President of the Australian Football Council
- In office 5 August 1924 – 4 November 1929
- Preceded by: Chas Brownlow
- Succeeded by: Eric Tassie

Personal details
- Born: Alfred Augustine Moffat 15 March 1870 Perth, Western Australia
- Died: 8 December 1956 (aged 86) Perth, Western Australia

= Alf Moffat =

Australian sportsman and sports administrator

Alfred Augustine Moffat (Note: Throughout his life, the spelling of his name alternated between "Moffat" and "Moffatt", although he seems to have preferred the former.) (15 March 1870 – 8 December 1956) was an Australian sportsman and sports administrator. He played first-class cricket for Western Australia and Australian rules football for several clubs in the West Australian Football League (WAFL). After retiring from playing, he served as president of the WAFL (Note: The league was known as the Western Australian National Football League (WANFL) after 1930.) from 1920 to 1932, and was also president of the Australian Football Council (AFC) (Note: The council was known as the Australian National Football Council (ANFC) after 1927.) from 1924 to 1929.

==Early life and playing career==
Moffat was born in Perth in 1870. His father, George Moffat, was a convict who had been transported to Western Australia in 1850 for the crime of forgery. Moffat's first involvement with high-level sport came at the age of 18, when was elected secretary and treasurer of the Victorian Football Club (a WAFA foundation club) for the 1888 season. After a couple of seasons at lower levels, he made his senior WAFA debut as a player in 1891, playing for the newly created East Perth Football Club (no relation to the current club of the same name). East Perth was disbanded at the end of the 1892 season, and Moffat subsequently switched to . His final club was Rovers, for which he played only during the 1895 season.

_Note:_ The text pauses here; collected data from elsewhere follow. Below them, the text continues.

Lemma handled (h : M Response) (w : World) :
  match (await out ← h ;; ret (Some out)) w with
  | (Ok (Some res), w') => (Ok res, w')
  | (Ok None, w') => (Ok (mkResponse 404 None), w')
  | (Throw e, w') => (Throw e, w')
  end = h w.
Proof. unfold bind, ret. by destruct (h w) as [[res|e] w']. Qed.

Lemma match_path_books (p : list string) (ps : gmap string string) :
  match_path [Lit "books"] p = Some ps → p = ["books"] ∧ ps = ∅.
Proof.
  destruct p as [|x [|y p]]; simpl; [done| |].
  - destruct (decide ("books" = x)) as [<-|]; [|done]. by intros [= <-].
  - by destruct (decide ("books" = x)).
Qed.

Lemma match_path_books_id (p : list string) (ps : gmap string string) :
  match_path [Lit "books"; Param "id"] p = Some ps →
  ∃ i, p = ["books"; i] ∧ i ≠ "" ∧ ps = {[ "id" := i ]}.
Proof.
  destruct p as [|x [|i [|z p]]]; simpl; [done| | |].
  - by destruct (decide ("books" = x)).
  - destruct (decide ("books" = x)) as [<-|]; [|done].
    destruct (decide (i = "")); [done|]. intros [= <-]. exists i. by rewrite insert_empty.
  - destruct (decide ("books" = x)); [|done]. by destruct (decide (i = "")).
Qed.
(** X2: more reveals than there are safe cells, without the loop dividing
    by zero, give a success rate of 0 and a failure rate of 100: the factor
    of the draw number [N - M] is zero. *)
Theorem X2_too_many_reveals_always_fail (M K N : Z) (bet : Q) (ins : Insights)
    (c : Z) :
  0 <= N - M < K -> ~ loop_divides_by_zero N K ->
  exists self',
    calculate_success_failure_rates (mkSelf M K N bet ins c) = Ok self' /\
    (Success_Rate (insights self') == 0)%Q /\
    (Failure_Rate (insights self') == 100)%Q.
Proof.
  intros HK Hl.
  destruct (rates_value M K N bet ins c Hl) as (self' & E & Hs & Hf).
  rewrite hypergeometric_zero in Hs, Hf by exact HK.
  exists self'. split; [exact E|]. split; lra.
Qed.

Lemma X2_witness :
  exists self',
    calculate_success_failure_rates
      (mkSelf 5 23 25 1 (mkInsights 0 0 (Finite 0) (Finite 0)) 2) = Ok self' /\
    (Success_Rate (insights self') == 0)%Q /\
    (Failure_Rate (insights self') == 100)%Q.
Proof.
  apply (X2_too_many_reveals_always_fail 5 23 25 1
           (mkInsights 0 0 (Finite 0) (Finite 0)) 2);
    unfold loop_divides_by_zero; lia.
Defined.



(** X4: each further reveal multiplies the success rate by the chance of
    the next draw, [(N - M - K) / (N - K)]. *)
Theorem X4_one_more_reveal (M K N : Z) (bet1 bet2 : Q) (ins1 ins2 : Insights)
    (c1 c2 : Z) :
  0 <= K -> ~ loop_divides_by_zero N (K + 1) ->
  exists self1 self2,
    calculate_success_failure_rates (mkSelf M K N bet1 ins1 c1) = Ok self1 /\
    calculate_success_failure_rates (mkSelf M (K + 1) N bet2 ins2 c2) = Ok self2 /\
    (Success_Rate (insights self2)
     == Success_Rate (insights self1) * (inject_Z (N - M - K) / inject_Z (N - K)))%Q.
Proof.
  intros HK Hl.
  destruct (rates_value M K N bet1 ins1 c1) as (self1 & E1 & Hs1 & _);
    [unfold loop_divides_by_zero in *; lia|].
  destruct (rates_value M (K + 1) N bet2 ins2 c2 Hl) as (self2 & E2 & Hs2 & _).
  exists self1, self2. split; [exact E1|]. split; [exact E2|].
  rewrite Hs2, Hs1, hypergeometric_succ by exact HK. unfold factor. ring.
Qed.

Outside of football, Moffat played club cricket (grade cricket) for the West Perth Cricket Club, as a right-arm medium-pace bowler. In early 1893, he was selected for Western Australia's tour of the eastern colonies, which was the first such tour to be organised. Moffat played in his team's matches against South Australia (at Adelaide Oval) and Victoria (at the Melbourne Cricket Ground), both of which would later be granted first-class status. Western Australia lost both matches by large margins, with Moffat going wicketless in the first game and taking a single wicket (that of Harry Stuckey) in the second.

==Administrative career==

Moffat served as the Perth Football Club's delegate to the WAFL from 1903 to 1919. He was elected president of the league in 1920 (having earlier been a vice-president), and served until 1932, when he resigned due to a dispute over player clearances. Moffat also served as president of the Australian Football Council (AFC), the nationwide governing body for Australian football, from 1924 to 1929. After leaving his more high-profile positions, he remained involved with the sport as president of the West Australian Amateur Football Association (WAAFA).

Moffat died in Perth in 1956, aged 86. He had been made a life member of the WAFL in 1909, a life member of the Perth Football Club in 1910, and a life member of the AFC in 1927. In 2011, Moffat was posthumously inducted into the West Australian Football Hall of Fame. He was cited as "one of the critical fosterers of the early growth of the game in Western Australia".